(* ===== verification/JellyfishSpec.v ===== *)
(** * What a stored tree holds

    A tree in storage represents a set of leaves: every node is the leaf it stands
    for, or an internal node with one child for every nibble that occurs in the keys
    of its leaves.  The hash of a node is the root of the reference sparse Merkle
    tree over its leaves. *)
From stdpp Require Import base list numbers strings option gmap sorting.
From Stdlib Require Import ZArith Lia Bool Sorted.
From S2P Require Import Prelude Hash SparseMerkleProof SparseSpec SparseFacts NibblePath NibblePathFacts ByteCodec JellyfishNode JellyfishNodeFacts JellyfishHash.

(** ** Keys as nibbles and bits *)
Lemma byte_bits_nibbles b : byte_ok b -> byte_bits b = nibble_bits (b / 16) ++ nibble_bits (b mod 16).
Proof.
  intros Hb.
  assert (Hall : forallb (fun b => bool_decide (byte_bits b = nibble_bits (b / 16) ++ nibble_bits (b mod 16)))
    (seqZ 0 256) = true) by (vm_compute; reflexivity).
  rewrite forallb_forall in Hall. eapply bool_decide_eq_true, Hall.
  apply list_elem_of_In, elem_of_seqZ. unfold byte_ok in Hb. lia.
Qed.

Lemma bytes_bits_nibbles bs : Forall byte_ok bs -> bytes_bits bs = nibbles_bits (bytes_nibbles bs).
Proof.
  induction 1 as [|b bs Hb _ IH]; [done|].
  change (bytes_bits (b :: bs)) with (byte_bits b ++ bytes_bits bs). rewrite IH, byte_bits_nibbles by done.
  change (bytes_nibbles (b :: bs)) with (b / 16 :: b mod 16 :: bytes_nibbles bs).
  change (nibbles_bits (b / 16 :: b mod 16 :: bytes_nibbles bs))
    with (nibble_bits (b / 16) ++ nibble_bits (b mod 16) ++ nibbles_bits (bytes_nibbles bs)).
  by rewrite app_assoc.
Qed.

Section Spec.
Context {HV : Type} `{HashValueOps HV} `{HashValueBits HV} `{!HashValueLaws HV} `{CryptoHasher HV}
  `{LeafHasher HV} {K : Type}.
Implicit Types (cs : list (Z * Child HV)) (c : Child HV) (lvs : list (LeafNode HV K))
  (x : LeafNode HV K) (key : HV) (p : list Z).

Definition key_nibbles key : list Z := bytes_nibbles (hv_bytes key).

(** Nibble [d] of a key. *)
Definition nib key (d : nat) : Z := nth d (key_nibbles key) 0.

Lemma key_nibbles_length key : length (key_nibbles key) = 64%nat.
Proof. unfold key_nibbles. by rewrite bytes_nibbles_length, hv_bytes_length. Qed.

Lemma key_nibbles_ok key : Forall nibble_ok (key_nibbles key).
Proof. apply bytes_nibbles_ok, hv_bytes_ok. Qed.

Lemma nib_lookup key d : (d < 64)%nat -> key_nibbles key !! d = Some (nib key d).
Proof.
  intros Hd. unfold nib. rewrite nth_lookup.
  destruct (lookup_lt_is_Some_2 (key_nibbles key) d) as [n ->]; [|done]. by rewrite key_nibbles_length.
Qed.

Lemma nib_ok key d : (d < 64)%nat -> nibble_ok (nib key d).
Proof.
  intros Hd. pose proof (key_nibbles_ok key) as Hf. rewrite Forall_lookup in Hf.
  apply (Hf d). by apply nib_lookup.
Qed.

Lemma key_bit_nib key d (k : nat) : (d < 64)%nat -> (k <= 3)%nat ->
  key_bit key (4 * d + 3 - k) = Z.testbit (nib key d) (Z.of_nat k).
Proof.
  intros Hd Hk. unfold key_bit. rewrite iter_bits_spec, bytes_bits_nibbles by apply hv_bytes_ok.
  rewrite nth_lookup. fold (key_nibbles key).
  replace (4 * d + 3 - k)%nat with (4 * d + (3 - k))%nat by lia.
  rewrite (nibbles_bits_lookup _ d (3 - k) (nib key d)) by (lia || by apply nib_lookup).
  cbn. f_equal. lia.
Qed.

(** ** The leaves of a subtree *)
Definition sl lvs : list (SparseMerkleLeafNode HV) := map sparse_leaf_from lvs.

(** The hash of the subtree at nibble depth [d]. *)
Definition hash_at (d : nat) lvs : HV := smt (256 - 4 * d) (4 * d) (sl lvs).

(** The leaves whose nibble at depth [d] is [i]. *)
Definition group (d : nat) (i : Z) lvs : list (LeafNode HV K) :=
  filter (fun x => nib (account_key x) d = i) lvs.

(** The leaves below a node with path [p]: different keys that start with [p]. *)
Definition placed p lvs : Prop :=
  NoDup (map account_key lvs) /\ Forall (fun x => take (length p) (key_nibbles (account_key x)) = p) lvs.

Definition store := NodeKey -> option (Node HV K).

(** The children [cs] of a node at nibble depth [d] stand for the leaves [lvs]. *)
Definition stand_for (d : nat) cs lvs : Prop :=
  children_ok cs /\
  (forall i, nibble_ok i -> (exists c, (i, c) ∈ cs) <-> group d i lvs <> []) /\
  (forall i c, (i, c) ∈ cs -> child_hash c = hash_at (S d) (group d i lvs)) /\
  (forall i c, (i, c) ∈ cs -> Child_is_leaf c = true <-> length (group d i lvs) = 1%nat).

Inductive represents (s : store) : list Z -> list (LeafNode HV K) -> Node HV K -> Prop :=
| rep_leaf p x : represents s p [x] (Node_Leaf x)
| rep_internal p lvs cs (sub : Z -> Node HV K) :
    (length p < 64)%nat -> (2 <= length lvs)%nat \/ (p = [] /\ lvs <> []) ->
    stand_for (length p) cs lvs ->
    (forall i c, (i, c) ∈ cs -> s (child_key p (i, c)) = Some (sub i)) ->
    (forall i c, (i, c) ∈ cs -> represents s (p ++ [i]) (group (length p) i lvs) (sub i)) ->
    (forall i c, (i, c) ∈ cs -> child_node_type c = Node_node_type (sub i)) ->
    represents s p lvs (Node_Internal (mkInternalNode cs (Z.of_nat (length lvs)))).

(** ** The hash of a represented node *)

(** Indices that agree above bit [k]. *)
Definition agree_above (k : nat) cs : Prop :=
  forall i c j d, (i, c) ∈ cs -> (j, d) ∈ cs -> i / 2 ^ Z.of_nat k = j / 2 ^ Z.of_nat k.

Lemma agree_above_half k b cs : agree_above (S k) cs -> agree_above k (half k b cs).
Proof.
  intros Ha i c j d Hi Hj. apply list_elem_of_filter in Hi as [Bi Hi], Hj as [Bj Hj]. cbn [fst] in *.
  specialize (Ha i c j d Hi Hj). rewrite Nat2Z.inj_succ, Z.pow_succ_r in Ha by lia.
  rewrite (Z.mul_comm 2), <- !Z.div_div in Ha by lia.
  assert (E : forall z, z / 2 ^ Z.of_nat k =
    2 * (z / 2 ^ Z.of_nat k / 2) + Z.b2z (Z.testbit z (Z.of_nat k))).
  { intros z. rewrite Z.testbit_spec' by lia. apply Z.div_mod. lia. }
  rewrite (E i), (E j), Ha, Bi, Bj. done.
Qed.

Lemma agree_above_0 cs : children_ok cs -> agree_above 0 cs -> (length cs <= 1)%nat.
Proof.
  intros [Hs _] Ha. destruct cs as [|[i c] [|[j d] cs]]; cbn; try lia. exfalso.
  apply sorted_by_cons in Hs as [_ Hf]. apply Forall_cons in Hf as [Hlt _]. cbn in Hlt.
  specialize (Ha i c j d ltac:(left) ltac:(right; left)). change (2 ^ Z.of_nat 0) with 1 in Ha.
  rewrite !Z.div_1_r in Ha. lia.
Qed.

Lemma agree_above_4 cs : children_ok cs -> agree_above 4 cs.
Proof.
  intros [_ Hf] i c j d Hi Hj. rewrite Forall_forall in Hf. apply Hf in Hi, Hj.
  unfold nibble_ok in Hi, Hj. cbn [fst] in *. change (2 ^ Z.of_nat 4) with 16. by rewrite !Z.div_small by lia.
Qed.

(** The leaves on one side of the next bit. *)
Definition lhalf (d k : nat) (b : bool) lvs : list (LeafNode HV K) :=
  filter (fun x => Z.testbit (nib (account_key x) d) (Z.of_nat k) = b) lvs.

Lemma group_lhalf d k b i lvs :
  group d i (lhalf d k b lvs) = if decide (Z.testbit i (Z.of_nat k) = b) then group d i lvs else [].
Proof.
  unfold group, lhalf. rewrite list_filter_filter. destruct (decide _) as [E|E].
  - apply list_filter_iff. intros x. split; [tauto|]. intros Hx. by rewrite Hx.
  - induction lvs as [|x lvs IH]; [done|]. rewrite filter_cons, IH. rewrite decide_False; [done|].
    intros [Hi Hb]. apply E. by rewrite <- Hi.
Qed.

Lemma stand_for_half d k b cs lvs : stand_for d cs lvs -> stand_for d (half k b cs) (lhalf d k b lvs).
Proof.
  intros (Hc & Hg & Hh & Hl). split; [by apply children_ok_filter|].
  assert (Hin : forall i c, (i, c) ∈ half k b cs <-> Z.testbit i (Z.of_nat k) = b /\ (i, c) ∈ cs).
  { intros i c. unfold half. by rewrite list_elem_of_filter. }
  split_and!.
  - intros i Hi. rewrite group_lhalf. specialize (Hg i Hi). destruct (decide _) as [E|E]; naive_solver.
  - intros i c Hx. apply Hin in Hx as [E Hx]. rewrite group_lhalf, decide_True by done. by apply Hh.
  - intros i c Hx. apply Hin in Hx as [E Hx]. rewrite group_lhalf, decide_True by done. by apply Hl.
Qed.

Lemma side_sl d k b lvs : (d < 64)%nat -> (k <= 3)%nat ->
  side (4 * d + 3 - k) b (sl lvs) = sl (lhalf d k b lvs).
Proof.
  intros Hd Hk. unfold side, sl, lhalf. induction lvs as [|x lvs IH]; [done|].
  cbn [map]. rewrite !filter_cons, IH. cbn [sparse_leaf_from leaf_key].
  rewrite key_bit_nib by done. repeat case_decide; done.
Qed.

Lemma group_self d i lvs : Forall (fun x => nib (account_key x) d = i) lvs -> group d i lvs = lvs.
Proof.
  induction 1 as [|x lvs Hx _ IH]; [done|]. unfold group in *. by rewrite filter_cons, decide_True, IH.
Qed.

(** With one child, all leaves are below it; with no child, there are none. *)
Lemma stand_for_nil d lvs : (d < 64)%nat -> stand_for d [] lvs -> lvs = [].
Proof.
  intros Hd (_ & Hg & _). destruct lvs as [|x lvs]; [done|]. exfalso.
  destruct (proj2 (Hg (nib (account_key x) d) (nib_ok _ d Hd))) as [c Hc]; [|by apply not_elem_of_nil in Hc].
  unfold group. rewrite filter_cons, decide_True by done. done.
Qed.

Lemma stand_for_one d i c lvs : (d < 64)%nat -> stand_for d [(i, c)] lvs -> group d i lvs = lvs.
Proof.
  intros Hd (_ & Hg & _). apply group_self, Forall_forall. intros x Hx.
  destruct (proj2 (Hg (nib (account_key x) d) (nib_ok _ d Hd))) as [c' Hc].
  - intros Hn. assert (Hin : x ∈ group d (nib (account_key x) d) lvs) by (by apply list_elem_of_filter).
    rewrite Hn in Hin. by apply not_elem_of_nil in Hin.
  - apply list_elem_of_singleton in Hc. by injection Hc.
Qed.

Lemma group_sub d i lvs : group d i lvs ⊆ lvs.
Proof. intros x Hx. by apply list_elem_of_filter in Hx as [_ ?]. Qed.

Lemma stand_for_many d cs lvs : (d < 64)%nat -> stand_for d cs lvs -> cs <> [] ->
  single_leaf cs = false -> (2 <= length lvs)%nat.
Proof.
  intros Hd Hst Hne Hsl. pose proof Hst as (Hc & Hg & _ & Hl).
  destruct cs as [|[i c] [|[j e] cs]]; [done|..].
  - rewrite <- (stand_for_one d i c lvs) by done. cbn in Hsl.
    assert (Hi : nibble_ok i) by (destruct Hc as [_ Hf]; by apply Forall_cons in Hf as [? _]).
    pose proof (proj1 (Hg i Hi) ltac:(exists c; left)) as Hgn.
    assert (Hn1 : length (group d i lvs) <> 1%nat).
    { intros E. apply (Hl i c ltac:(left)) in E. congruence. }
    destruct (group d i lvs) as [|a [|a' l]]; cbn in *; [done|done|lia].
  - destruct Hc as [Hs Hf]. apply sorted_by_cons in Hs as [_ Hlt]. apply Forall_cons in Hlt as [Hlt _].
    apply Forall_cons in Hf as [Hi Hf], Hf as [Hj _]. cbn in Hlt, Hi, Hj.
    assert (Hx : exists x, x ∈ group d i lvs).
    { pose proof (proj1 (Hg i Hi) ltac:(exists c; left)). destruct (group d i lvs) as [|x l]; [done|]. exists x. left. }
    assert (Hy : exists y, y ∈ group d j lvs).
    { pose proof (proj1 (Hg j Hj) ltac:(exists e; right; left)). destruct (group d j lvs) as [|x l]; [done|]. exists x. left. }
    destruct Hx as [x Hx], Hy as [y Hy]. apply list_elem_of_filter in Hx as [Ex Hx], Hy as [Ey Hy].
    destruct lvs as [|u [|v l]]; cbn; [by apply not_elem_of_nil in Hx| |lia].
    apply list_elem_of_singleton in Hx, Hy. subst. lia.
Qed.

Lemma sl_length lvs : length (sl lvs) = length lvs.
Proof. unfold sl. by rewrite length_map. Qed.

Lemma rhash_smt d : (d < 64)%nat -> forall k cs lvs, (k <= 4)%nat -> stand_for d cs lvs -> agree_above k cs ->
  rhash k cs = smt (256 - (4 * d + 4 - k)) (4 * d + 4 - k) (sl lvs).
Proof.
  intros Hd. induction k as [|k IH]; intros cs lvs Hk Hst Ha; destruct cs as [|[i c] cs'] eqn:Ecs.
  - rewrite (stand_for_nil d lvs) by done. cbn [rhash sl map]. by rewrite smt_nil.
  - pose proof Hst as (Hc & _ & Hh & _). apply agree_above_0 in Ha; [|done]. destruct cs'; [|cbn in Ha; lia].
    assert (E : rhash 0 [(i, c)] = child_hash c) by (cbn [rhash]; by destruct (single_leaf _)).
    rewrite E, (Hh i c) by left. rewrite (stand_for_one d i c lvs) by done. unfold hash_at.
    f_equal; lia.
  - rewrite (stand_for_nil d lvs) by done. cbn [rhash sl map]. by rewrite smt_nil.
  - cbn [rhash]. destruct (single_leaf ((i, c) :: cs')) eqn:Esl.
    + destruct cs' as [|y l]; [|done]. pose proof Hst as (_ & _ & Hh & Hl).
      pose proof (stand_for_one d i c lvs Hd Hst) as Eg.
      pose proof (proj1 (Hl i c ltac:(left)) Esl) as H1'. rewrite (Hh i c) by left. rewrite Eg in *.
      destruct lvs as [|x [|]]; [done| |done]. unfold hash_at. cbn [sl map]. by rewrite !smt_one.
    + pose proof (stand_for_many d _ lvs Hd Hst ltac:(done) Esl) as H2'.
      replace (256 - (4 * d + 4 - S k))%nat with (S (256 - (4 * d + 4 - k))) by lia.
      rewrite !(IH _ _ ltac:(lia) (stand_for_half d k _ _ lvs Hst) (agree_above_half k _ _ Ha)).
      replace (4 * d + 4 - S k)%nat with (4 * d + 3 - k)%nat by lia.
      replace (4 * d + 4 - k)%nat with (S (4 * d + 3 - k)) by lia.
      rewrite <- !side_sl by lia. rewrite <- sl_length in H2'.
      destruct (sl lvs) as [|u [|w l]]; [cbn in H2'; lia|cbn in H2'; lia|]. done.
Qed.

(** The hash of a node is the reference hash of its leaves. *)
Lemma represents_hash s p lvs n : represents s p lvs n -> Node_hash n = Ok (hash_at (length p) lvs).
Proof.
  intros Hr. destruct Hr as [p x|p lvs cs sub Hp Hl Hst _ _ _]; cbn [Node_hash].
  - unfold hash_at. cbn [sl map]. rewrite smt_one. done.
  - pose proof Hst as (Hc & _). rewrite InternalNode_hash_spec by done. cbn [in_children].
    rewrite (rhash_smt (length p) Hp 4 cs lvs) by (done || by apply agree_above_4).
    unfold hash_at. do 2 f_equal; lia.
Qed.

Lemma represents_nonempty s p lvs n : represents s p lvs n -> lvs <> [].
Proof. intros [|? ? ? ? ? [Hl|[_ Hl]]]; [done| |done]. intros ->. cbn in Hl. lia. Qed.
End Spec.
++++++++
Directions: Take the lines from the first line of the listing to the line containing "From Stdlib Require". Please print them exactly, ends included, with nothing else.

Response:
(* ===== verification/JellyfishSpec.v ===== *)
(** * What a stored tree holds

    A tree in storage represents a set of leaves: every node is the leaf it stands
    for, or an internal node with one child for every nibble that occurs in the keys
    of its leaves.  The hash of a node is the root of the reference sparse Merkle
    tree over its leaves. *)
From stdpp Require Import base list numbers strings option gmap sorting.
From Stdlib Require Import ZArith Lia Bool Sorted.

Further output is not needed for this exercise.